> Directions for this task
Print out the records that follow, exactly and completely.

Collected data entries:
(* ===== verification/WmMemProps.v ===== *)
(** * Properties of the memory manager *)
From S2P Require Import Prelude CMonad HostEnv WmMem WmMemSpec.

(** What clients do: call the entry points, write to their blocks; and what
    the processor does: enter and leave interrupt context. *)
Inductive mop :=
  | Alloc (size : Z)
  | Calloc (n size : Z)
  | Free (p : Z)
  | Poke (a : Z) (l : list Z)
  | Avail
  | Isr (count : Z).

(** The clients' blocks, and what an operation with result [r] makes of them. *)
Definition legal (own : gmap Z (arena * Z)) (o : mop) : Prop :=
  match o with
  | Alloc size => 0 <= size < 2 ^ 32 - 8
  | Calloc n size => 0 <= n * size < 2 ^ 32 - 8
  | Free p => p = 0 \/ is_Some (own !! (p - 8))
  | Poke a l => exists p x, own !! p = Some x /\ p + 8 <= a /\ a + zlen l <= p + snd x
  | Avail | Isr _ => True
  end.

Definition grown (own : gmap Z (arena * Z)) (size r : Z) (own' : gmap Z (arena * Z)) : Prop :=
  (r = 0 /\ own' = own) \/
  (r <> 0 /\ exists a, own' = <[r - 8 := (a, size + 8)]> own /\
     forall q b m, own !! q = Some (b, m) -> q + m <= r - 8 \/ r + size <= q).

Definition effect (T : Z) (o : mop) (own : gmap Z (arena * Z)) (r : Z) (own' : gmap Z (arena * Z)) : Prop :=
  match o with
  | Alloc size => grown own size r own'
  | Calloc n size => grown own (n * size) r own'
  | Free p => own' = if decide (p = 0) then own else delete (p - 8) own
  | Avail => own' = own /\ r = u32 (T - libc_bytes own)
  | Poke _ _ | Isr _ => own' = own
  end.

Section properties.
Context {H : Type} `{RawHeapLaws H}.
Implicit Types s : mem H.

Definition exec (o : mop) : M (mem H) Z :=
  match o with
  | Alloc size => mem_alloc_debug size
  | Calloc n size => mem_calloc_debug n size
  | Free p => mem_free_debug p ;; mret 0
  | Poke a l => set_ram (fun r => overlay r a l) ;; mret 0
  | Avail => tls_mem_get_avail_heapsize
  | Isr n => modify (fun s => Mem (heap s) (ram s) (total_mem_size s) (mem_sem s) (memory_manager_initialized s) n) ;; mret 0
  end.

(** The bytes of the blocks that stay are left alone, except by [Poke]; a
    block from [Calloc] is blank. *)
Definition contents (o : mop) (own : gmap Z (arena * Z)) (r : Z) (own' : gmap Z (arena * Z)) (f f' : Z -> Z) : Prop :=
  (forall q b m, own !! q = Some (b, m) -> own' !! q = Some (b, m) -> (forall a l, o <> Poke a l) ->
     range f' (q + 8) (m - 8) = range f (q + 8) (m - 8)) /\
  match o with
  | Calloc n size => r <> 0 -> range f' r (n * size) = replicate (Z.to_nat (n * size)) 0
  | Poke a l => f' = overlay f a l
  | _ => True
  end.

Lemma grown_fresh own live r p len a :
  owns own live r -> fresh live p len -> grown own (len - 8) (p + 8) (<[p := (a, len)]> own).
Proof using.
  intros Ho Hf. right. pose proof Hf as (_ & ? & _ & _ & Hd). split; [lia|]. exists a. split; [f_equal; [lia|f_equal; lia]|].
  intros q b m Hq. destruct (Hd _ _ _ (ow_live _ _ _ Ho _ _ Hq)). lia.
Qed.

(** The new block touches no byte of the others. *)
Lemma kept_bytes own live f f' p len :
  owns own live f -> fresh live p len -> (forall x, x < p \/ p + len <= x -> f' x = f x) ->
  forall q b m, own !! q = Some (b, m) -> range f' (q + 8) (m - 8) = range f (q + 8) (m - 8).
Proof using.
  intros Ho (_ & _ & _ & _ & Hd) Hf' q b m Hq. apply range_ext. intros x Hx. apply Hf'.
  destruct (Hd _ _ _ (ow_live _ _ _ Ho _ _ Hq)). lia.
Qed.

Lemma poke_owns own live r a l p x :
  owns own live r -> own !! p = Some x -> p + 8 <= a -> a + zlen l <= p + snd x -> owns own live (overlay r a l).
Proof using.
  intros Ho Hp Ha Hl. destruct x as [b n]. cbn in Hl. apply (owns_ram own live r); [done|].
  intros q c m y Hq Hy. apply overlay_out. destruct (ow_head _ _ _ Ho _ _ _ Hq).
  destruct (decide (q = p)) as [->|Hne]; [lia|]. destruct (ow_apart _ _ _ Ho _ _ _ _ _ _ Hq Hp Hne); lia.
Qed.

> Finished task
(* ===== verification/WmMemProps.v ===== *)
(** * Properties of the memory manager *)
From S2P Require Import Prelude CMonad HostEnv WmMem WmMemSpec.

(** What clients do: call the entry points, write to their blocks; and what
    the processor does: enter and leave interrupt context. *)
Inductive mop :=
  | Alloc (size : Z)
  | Calloc (n size : Z)
  | Free (p : Z)
  | Poke (a : Z) (l : list Z)
  | Avail
  | Isr (count : Z).

(** The clients' blocks, and what an operation with result [r] makes of them. *)
Definition legal (own : gmap Z (arena * Z)) (o : mop) : Prop :=
  match o with
  | Alloc size => 0 <= size < 2 ^ 32 - 8
  | Calloc n size => 0 <= n * size < 2 ^ 32 - 8
  | Free p => p = 0 \/ is_Some (own !! (p - 8))
  | Poke a l => exists p x, own !! p = Some x /\ p + 8 <= a /\ a + zlen l <= p + snd x
  | Avail | Isr _ => True
  end.

Definition grown (own : gmap Z (arena * Z)) (size r : Z) (own' : gmap Z (arena * Z)) : Prop :=
  (r = 0 /\ own' = own) \/
  (r <> 0 /\ exists a, own' = <[r - 8 := (a, size + 8)]> own /\
     forall q b m, own !! q = Some (b, m) -> q + m <= r - 8 \/ r + size <= q).

Definition effect (T : Z) (o : mop) (own : gmap Z (arena * Z)) (r : Z) (own' : gmap Z (arena * Z)) : Prop :=
  match o with
  | Alloc size => grown own size r own'
  | Calloc n size => grown own (n * size) r own'
  | Free p => own' = if decide (p = 0) then own else delete (p - 8) own
  | Avail => own' = own /\ r = u32 (T - libc_bytes own)
  | Poke _ _ | Isr _ => own' = own
  end.

Section properties.
Context {H : Type} `{RawHeapLaws H}.
Implicit Types s : mem H.

Definition exec (o : mop) : M (mem H) Z :=
  match o with
  | Alloc size => mem_alloc_debug size
  | Calloc n size => mem_calloc_debug n size
  | Free p => mem_free_debug p ;; mret 0
  | Poke a l => set_ram (fun r => overlay r a l) ;; mret 0
  | Avail => tls_mem_get_avail_heapsize
  | Isr n => modify (fun s => Mem (heap s) (ram s) (total_mem_size s) (mem_sem s) (memory_manager_initialized s) n) ;; mret 0
  end.

(** The bytes of the blocks that stay are left alone, except by [Poke]; a
    block from [Calloc] is blank. *)
Definition contents (o : mop) (own : gmap Z (arena * Z)) (r : Z) (own' : gmap Z (arena * Z)) (f f' : Z -> Z) : Prop :=
  (forall q b m, own !! q = Some (b, m) -> own' !! q = Some (b, m) -> (forall a l, o <> Poke a l) ->
     range f' (q + 8) (m - 8) = range f (q + 8) (m - 8)) /\
  match o with
  | Calloc n size => r <> 0 -> range f' r (n * size) = replicate (Z.to_nat (n * size)) 0
  | Poke a l => f' = overlay f a l
  | _ => True
  end.

Lemma grown_fresh own live r p len a :
  owns own live r -> fresh live p len -> grown own (len - 8) (p + 8) (<[p := (a, len)]> own).
Proof using.
  intros Ho Hf. right. pose proof Hf as (_ & ? & _ & _ & Hd). split; [lia|]. exists a. split; [f_equal; [lia|f_equal; lia]|].
  intros q b m Hq. destruct (Hd _ _ _ (ow_live _ _ _ Ho _ _ Hq)). lia.
Qed.

(** The new block touches no byte of the others. *)
Lemma kept_bytes own live f f' p len :
  owns own live f -> fresh live p len -> (forall x, x < p \/ p + len <= x -> f' x = f x) ->
  forall q b m, own !! q = Some (b, m) -> range f' (q + 8) (m - 8) = range f (q + 8) (m - 8).
Proof using.
  intros Ho (_ & _ & _ & _ & Hd) Hf' q b m Hq. apply range_ext. intros x Hx. apply Hf'.
  destruct (Hd _ _ _ (ow_live _ _ _ Ho _ _ Hq)). lia.
Qed.

Lemma poke_owns own live r a l p x :
  owns own live r -> own !! p = Some x -> p + 8 <= a -> a + zlen l <= p + snd x -> owns own live (overlay r a l).
Proof using.
  intros Ho Hp Ha Hl. destruct x as [b n]. cbn in Hl. apply (owns_ram own live r); [done|].
  intros q c m y Hq Hy. apply overlay_out. destruct (ow_head _ _ _ Ho _ _ _ Hq).
  destruct (decide (q = p)) as [->|Hne]; [lia|]. destruct (ow_apart _ _ _ Ho _ _ _ _ _ _ Hq Hp Hne); lia.
Qed.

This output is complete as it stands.